Data in this exercise:

<<<<

(** * Naath Archive: the threaded-comment pipeline

    A shallow embedding of the Express comment router
    ([routes/comments.js]), of the authentication / ownership middleware
    ([middleware/auth.js]) and of the part of the PostgreSQL schema
    ([database/schema.sql]) these two run against: the tables [users],
    [articles], [comments] and [comment_likes] with their keys, uniqueness
    constraints and [ON DELETE CASCADE] foreign keys. The Prisma migration
    of the repository declares other tables (["Comment"] with [body] and
    [author_id] and without [is_approved]); the queries of the router name
    the tables and columns of [schema.sql], so that is the store modelled
    here.

    Tables are lists of rows, every route handler is a function from a
    request and a database to a response and a database, and the three
    things the program takes from outside (the [jsonwebtoken] verifier, the
    clock behind [CURRENT_TIMESTAMP] and [uuid_generate_v4()]) are the
    fields of a [World]. A query raises what PostgreSQL raises on a broken
    key, a broken uniqueness constraint, a text that is no uuid, a text
    that holds the character U+0000 or an [OFFSET] beyond [bigint]; lost
    connections are outside the model.

    The text of a comment and the title of an article are JavaScript
    strings, sequences of UTF-16 code units, and the validators, [trim()]
    and the regular expressions see them as such. The page of a list
    request is the JavaScript number its text denotes, rounded as a
    binary64 value is. Row counts are integers: a table has far fewer than
    [2 ^ 53] rows, where JavaScript's numbers are exact, and the statements
    that compare a page with a count say so. The store keeps its text as
    UTF-8. *)

From Stdlib Require Import ZArith NArith List String Ascii Bool Lia.
From Stdlib Require Import Sorting.Sorted Sorting.Permutation.
Import ListNotations.

Local Open Scope string_scope.
Local Open Scope Z_scope.

(** ** Rows and tables (schema.sql) *)

Definition uuid := N.
Bind Scope N_scope with uuid.
Definition timestamp := Z.

(** A JavaScript string: its UTF-16 code units. *)
Definition jsstring := list N.

(** The JavaScript string of an ASCII literal. *)
Definition js (s : string) : jsstring :=
  map N_of_ascii (list_ascii_of_string s).

(** [role VARCHAR(20) CHECK (role IN ('user', 'contributor', 'admin'))] *)
Inductive Role := role_user | role_contributor | role_admin.

(** [status VARCHAR(20) CHECK (status IN ('draft', 'published', 'archived'))] *)
Inductive ArticleStatus := draft | published | archived.

Record User := mkUser {
  u_id : uuid;
  u_username : string;
  u_email : string;
  u_first_name : string;
  u_last_name : string;
  u_role : Role;
  u_is_active : bool
}.

Record Article := mkArticle {
  a_id : uuid;
  a_title : string;
  a_slug : string;
  a_author_id : uuid;
  a_status : ArticleStatus
}.

Record Comment := mkComment {
  c_id : uuid;
  c_content : jsstring;
  c_article_id : uuid;
  c_user_id : uuid;
  c_parent_id : option uuid;
  c_is_approved : bool;
  c_created_at : timestamp;
  c_updated_at : timestamp
}.

Record CommentLike := mkLike {
  l_id : uuid;
  l_comment_id : uuid;
  l_user_id : uuid;
  l_created_at : timestamp
}.

Record DB := mkDB {
  users : list User;
  articles : list Article;
  comments : list Comment;
  comment_likes : list CommentLike
}.

(** What a query can raise: the PostgreSQL error classes the comment
    routes can provoke. *)
Inductive DbError :=
| unique_violation          (* 23505 *)
| foreign_key_violation     (* 23503 *)
| invalid_text_representation (* 22P02: a text that is not a uuid *)
| character_not_in_repertoire (* 22021: a text that holds U+0000 *)
| numeric_value_out_of_range  (* 22003: an integer beyond bigint *).

Inductive DbResult (A : Type) :=
| Rows (a : A)
| Raised (e : DbError).
Arguments Rows {A} a.
Arguments Raised {A} e.

Definition is_admin (r : Role) : bool :=
  match r with role_admin => true | _ => false end.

>>>>

Your task: Retype exactly the lines of the data above that fall between the line with "([routes/comments.js]), of the" and the line with "[author_id] and without", inclusive, and add nothing.

Solved exercise:
    ([routes/comments.js]), of the authentication / ownership middleware
    ([middleware/auth.js]) and of the part of the PostgreSQL schema
    ([database/schema.sql]) these two run against: the tables [users],
    [articles], [comments] and [comment_likes] with their keys, uniqueness
    constraints and [ON DELETE CASCADE] foreign keys. The Prisma migration
    of the repository declares other tables (["Comment"] with [body] and
    [author_id] and without [is_approved]); the queries of the router name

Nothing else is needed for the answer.